I am a fan of DiStefano and he was wonderful here. I was not familiar with Pertile and know nothing about him, but I found his singing to be so incredibly beautiful than his version won for me. Who knew?


----------



## nina foresti (Mar 11, 2014)

If you've never heard of him then I am glad you finally got to hear him.
His name is pronounced "PAIR-tee-lay"


----------



## Seattleoperafan (Mar 24, 2013)

nina foresti said:


> If you've never heard of him then I am glad you finally got to hear him.
> His name is pronounced "PAIR-tee-lay"


I am going to check out more stuff with him. Would have never guessed that about his name. By the way, my favorite name is Gina Cigna, for some reason.I know my female singers, but have found this contest some of the best educational material I've ever encountered on this site about male singers, an area where I have lots of room for growth, thanks to Bonetan.


----------



## Bonetan (Dec 22, 2016)

Seattleoperafan said:


> I am going to check out more stuff with him. Would have never guessed that about his name. By the way, my favorite name is Gina Cigna, for some reason.I know my female singers, but have found this contest some of the best educational material I've ever encountered on this site about male singers, an area where I have lots of room for growth, thanks to Bonetan.


Thank you for your kind words! It's my absolute pleasure


----------



## nina foresti (Mar 11, 2014)

Bonetan said:


> Thank you for your kind words!

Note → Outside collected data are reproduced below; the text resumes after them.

Lemma below_kind_not_between kind r :
  ¬ between [] Assets.buildAssetsDir (Assets.buildAssetsDir ++ kind :: r).
Proof. intros [[|[|[|k]]] H]; done. Qed.

Lemma below_kind_other kind kind' r :
  kind ≠ kind' →
  ¬ (between [] (path.join Assets.buildAssetsDir [kind']) (Assets.buildAssetsDir ++ kind :: r)
     ∨ ∃ f, Assets.buildAssetsDir ++ kind :: r = Assets.destination kind' f).
Proof.
  intros Hne [[[|[|[|[|k]]]] H]|[f H]]; try done; injection H; congruence.
Qed.

(** X17: [copyAssets], when it returns, has made sure of [build/assets]
    even where there is nothing to copy; the directory for the images
    or the fonts is there if their source directory exists, even an
    empty one, and where the source directory does not exist nothing at
    or below that directory of the build is made or changed. *)
Theorem copyAssets_directories w w' :
  copyAssets w = Ok tt w' →
  is_Some (fs w' !! Assets.buildAssetsDir)
  ∧ ∀ dir kind, (dir, kind) ∈ [(imagesDir, "images"); (fontsDir, "fonts")] →
      (is_Some (fs w !! dir) →
       is_Some (fs w' !! path.join Assets.buildAssetsDir [kind]))
      ∧ (fs w !! dir = None →
         ∀ r, fs w' !! (Assets.buildAssetsDir ++ kind :: r)
              = fs w !! (Assets.buildAssetsDir ++ kind :: r)).
Proof.
  intros H. destruct (AssetFacts.copyAssets_Ok _ _ H) as (_ & _ & _ & Ha & Hsi & Hsf).
  assert (Hag : agree (fs w) (fs w'))
    by exact (change_agree _ _ (changes_Ok _ _ _ _ _ _ (AssetFacts.copyAssets_changes w) H)).
  split; [done|]. intros dir kind Hk. split.
  - intros Hs.
    apply elem_of_cons in Hk as [[= -> ->]|[[= -> ->]|[]%elem_of_nil]%elem_of_cons].
    + apply Hsi. by rewrite (Hag imagesDir).
    + apply Hsf. by rewrite (Hag fontsDir).
  - intros Hnone r. rewrite AssetFacts.copyAssets_eq in H. cbv zeta in H.
    set (w0 := mkWorld (fs w) (console w ++ ["Copying assets..."])) in H.
    change (fs w) with (fs w0) in Hnone |- *. clearbody w0.
    assert (O1 : only (between [] Assets.buildAssetsDir)
                   (λ w0, match fs w0 !! Assets.buildAssetsDir with
                          | Some _ => Ok tt w0
                          | None => Fs.mkdirSync Assets.buildAssetsDir w0
                          end) w0).
    { unfold only. destruct (fs w0 !! Assets.buildAssetsDir); [done|].
      apply only_mkdirSync. }
    unfold only in O1.
    destruct (match fs w0 !! Assets.buildAssetsDir with Some _ => _ | None => _ end)
      as [[] w1|e w1]; [|done]. cbn [worldAfter] in O1.
    destruct (copyDir imagesDir _ _ w1) as [[] w2|e w2] eqn:E2; [|done].
    destruct (copyDir fontsDir _ _ w2) as [[] w3|e w3] eqn:E3; [|done].
    injection H as <-. cbn [fs].
    pose proof (only_Ok _ _ _ _ _ (only_copyDir_kind imagesDir "images" w1) E2) as O2.
    pose proof (only_Ok _ _ _ _ _ (only_copyDir_kind fontsDir "fonts" w2) E3) as O3.
    apply elem_of_cons in Hk as [[= -> ->]|[[= -> ->]|[]%elem_of_nil]%elem_of_cons].
    + rewrite copyDir_absent in E2.
      2:{ rewrite O1; [done|]. intros [[|[|[|k]]] ?]; done. }
      injection E2 as <-.
      rewrite O3 by by apply below_kind_other. apply O1, below_kind_not_between.
    + rewrite copyDir_absent in E3.
      2:{ rewrite O2, O1; [done|intros [[|[|[|k]]] ?]; done|].
          intros [[[|[|[|[|k]]]] ?]|[f ?]]; done. }
      injection E3 as <-.
      rewrite O2 by by apply below_kind_other. apply O1, below_kind_not_between.
Qed.

(** X19: once [updateAssetPaths] has returned, the merged page contains
    neither of the two prefixes it rewrites and the merged style sheet
    none of the six forms ([url(] with a single quote, a double quote or
    no quote, before the images or the fonts prefix): every occurrence
    is rewritten and the rewriting brings in no new one. *)
Theorem updateAssetPaths_complete w w' :
  updateAssetPaths w = Ok tt w' →
  (∀ html p, fs w' !! path.join config.buildDir ["index.html"] = Some (File html) →
             p ∈ [Spec.srcImages; Spec.hrefImages] → Str.includes p html = false)
  ∧ (∀ css p, fs w' !! path.join config.buildDir ["styles.css"] = Some (File css) →
              p ∈ Spec.urlForms "core/assets/images/" ++ Spec.urlForms "core/assets/fonts/" →
              Str.includes p css = false).
Proof.
  intros (Hh & Hs & _)%updateAssetPaths_Ok. split.
  - intros html p (c0 & _ & ->)%Hh Hp. by apply RewriteMore.rewriteHtml_complete.
  - intros css p (c0 & _ & ->)%Hs Hp. by apply RewriteMore.rewriteCss_complete.
Qed.

(** *** Nothing is cleaned *)

Lemma rewriteFile_changes file rewrite w :
  changes (λ q, q = file) (λ _, False) (rewriteFile file rewrite) w.
Proof.
  unfold changes. rewrite rewriteFile_eq.
  destruct (fs w !! file) as [[c|?]|] eqn:E; [|unchanged..].
  cbn [fs setFs]. intros q. destruct (decide (q = file)) as [->|Hq].
  - right. left. unfold isFile, Fs.isDir. by rewrite lookup_insert_eq, E.
  - left. by rewrite lookup_insert_ne.
Qed.

Lemma updateAssetPaths_changes w :
  changes (λ q, q = index ∨ q = styles) (λ _, False) updateAssetPaths w.
Proof.
  unfold updateAssetPaths. apply changes_bind; [unchanged|]. intros _ w1 _.
  apply changes_bind.
  { eapply changes_mono; [| |apply rewriteFile_changes]; cbn beta; [by left|done]. }
  intros _ w2 _. apply changes_bind.
  { eapply changes_mono; [| |apply rewriteFile_changes]; cbn beta; [by right|done]. }
  intros _ w3 _. unchanged.
Qed.

(** What a run that returns has changed. *)
Lemma runBuild_change w w' :
  runBuild w = Ok tt w' →
  change (λ q, q ∈ [index; styles; scripts] ∨ q ∈ Assets.destinations (fs w)) inBuild
    (fs w) (fs w').
Proof.
  intros H. rewrite runBuild_eq in H.
  set (w0 := mkWorld (fs w) (console w ++ ["Starting build process..."])) in H.
  change (fs w) with (fs w0). clearbody w0.
  destruct (buildHTML w0) as [[] w1|] eqn:E1; [|done].
  destruct (buildCSS w1) as [[] w2|] eqn:E2; [|done].
  destruct (buildJS w2) as [[] w3|] eqn:E3; [|done].
  destruct (copyAssets w3) as [[] w4|] eqn:E4; [|done].
  destruct (updateAssetPaths w4) as [[] w5|] eqn:E5; [|done].
  injection H as <-. cbn [fs].
  assert (A03 : agree (fs w0) (fs w3)).
  { apply change_agree.
    eapply change_trans; [exact (changes_Ok _ _ _ _ _ _ (buildHTML_changes w0) E1)|].
    eapply change_trans; [exact (changes_Ok _ _ _ _ _ _ (buildCSS_changes w1) E2)|].
    exact (changes_Ok _ _ _ _ _ _ (buildJS_changes w2) E3). }
  assert (Hd : Assets.destinations (fs w3) = Assets.destinations (fs w0)).
  { unfold Assets.destinations.
    by rewrite (AssetFacts.listed_agree _ _ _ (A03 imagesDir eq_refl)),
      (AssetFacts.listed_agree _ _ _ (A03 fontsDir eq_refl)). }
  rewrite buildHTML_emit in E1. rewrite buildCSS_emit in E2. rewrite buildJS_emit in E3.
  pose proof (changes_Ok _ _ _ _ _ _ (emit_changes _ _ _ _ w0) E1) as C1.
  pose proof (changes_Ok _ _ _ _ _ _ (emit_changes _ _ _ _ w1) E2) as C2.
  pose proof (changes_Ok _ _ _ _ _ _ (emit_changes _ _ _ _ w2) E3) as C3.
  destruct (AssetFacts.copyAssets_Ok _ _ E4) as (C4 & _). rewrite Hd in C4.
  pose proof (changes_Ok _ _ _ _ _ _ (updateAssetPaths_changes w4) E5) as C5.
  eapply change_trans; [eapply change_mono; [| |exact C1]|]; cbn beta.
  { intros q ->. left. by left. }
  { by intros q ->. }
  eapply change_trans; [eapply change_mono; [| |exact C2]|]; cbn beta.
  { intros q ->. left. right. by left. }
  { by intros q ->. }
  eapply change_trans; [eapply change_mono; [| |exact C3]|]; cbn beta.
  { intros q ->. left. right. right. by left. }
  { by intros q ->. }
  eapply change_trans; [eapply change_mono; [| |exact C4]|]; cbn beta.
  { intros q ?. by right. }
  { done. }
  eapply change_mono; [| |exact C5]; cbn beta.
  - intros q [->| ->]; left; [by left|right; by left].
  - done.
Qed.

(** X6: a run that returns cleans nothing: every node that was there is
    still there, and every regular file other than the three outputs and
    the destinations of the assets to copy holds what it held, among
    them whatever an earlier run left in the build directory. *)
Theorem runBuild_cleans_nothing w w' :
  runBuild w = Ok tt w' →
  (∀ q, is_Some (fs w !! q) → is_Some (fs w' !! q))
  ∧ (∀ q c, fs w !! q = Some (File c) →
            q ∉ [path.join config.buildDir ["index.html"];
                 path.join config.buildDir ["styles.css"];
                 path.join config.buildDir ["scripts.js"]] →
            q ∉ Assets.destinations (fs w) →
            fs w' !! q = Some (File c)).
Proof.
  intros Hch%runBuild_change. split.
  - intros q. by apply (change_is_Some _ _ _ _ _ Hch).
  - intros q c Hq Hout Hdest. apply (change_file _ _ _ _ _ _ Hch); [tauto|done].
Qed.

(** *** When the run returns *)

Lemma allRegular_kept W D m m' ps :
  change W D m m' → (∀ p, p ∈ ps → ¬ D p) →
  Bundle.allRegular m ps = true → Bundle.allRegular m' ps = true.
Proof.
  unfold Bundle.allRegular. rewrite !forallb_forall. intros Hch HD H p Hp.
  apply negb_true_iff. apply (change_not_isDir _ _ _ _ _ Hch).
  - apply HD. by apply list_elem_of_In.
  - by apply negb_true_iff, H.
Qed.

Lemma paths_not_build dir files extension out entries p :
  length dir = 2 → p ∈ Bundle.paths dir files extension out entries → p ≠ config.buildDir.
Proof.
  intros Hdir Hp E. apply (f_equal length) in E. unfold Bundle.paths in Hp.
  apply elem_of_app in Hp as [(f & -> & _)%list_elem_of_fmap|Hp].
  { unfold path.join in E. rewrite length_app in E. cbn in E. lia. }
  apply elem_of_app in Hp as [(n & -> & _)%list_elem_of_fmap|Hp]; [done|].
  by apply list_elem_of_singleton in Hp as ->.
Qed.

Lemma htmlPaths_not_build entries p : p ∈ Bundle.htmlPaths entries → p ≠ config.buildDir.
Proof.
  unfold Bundle.htmlPaths.
  intros [(n & -> & _)%list_elem_of_fmap| ->%list_elem_of_singleton]%elem_of_app; done.
Qed.

Lemma isDir_Dir m p : Fs.isDir m p = true → ∃ l, m !! p = Some (Dir l).
Proof. unfold Fs.isDir. destruct (m !! p) as [[?|l]|]; [done| |done]. by exists l. Qed.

It's my absolute pleasure


Add me to the huzzahs for Bonetan.
I actually look forward to each day when I can get online and see who is going to be pitted against who. 
I just love that stuff.
Being that "housebound" is starting to catch up with me, I am ever grateful to Bonetan for diverting my boredom. :tiphat:


----------



## Bonetan (Dec 22, 2016)

nina foresti said:


> Add me to the huzzahs for Bonetan.
> I actually look forward to each day when I can get online and see who is going to be pitted against who.
> I just love that stuff.
> Being that "housebound" is starting to catch up with me, I am ever grateful to Bonetan for diverting my boredom. :tiphat:


You guys are really making me smile  thank you Nina!


----------



## Woodduck (Mar 17, 2014)

Bonetan said:


> You guys are really making me smile  thank you Nina!


Keep smiling. You're surely helping to save a number of people from climbing the walls.


----------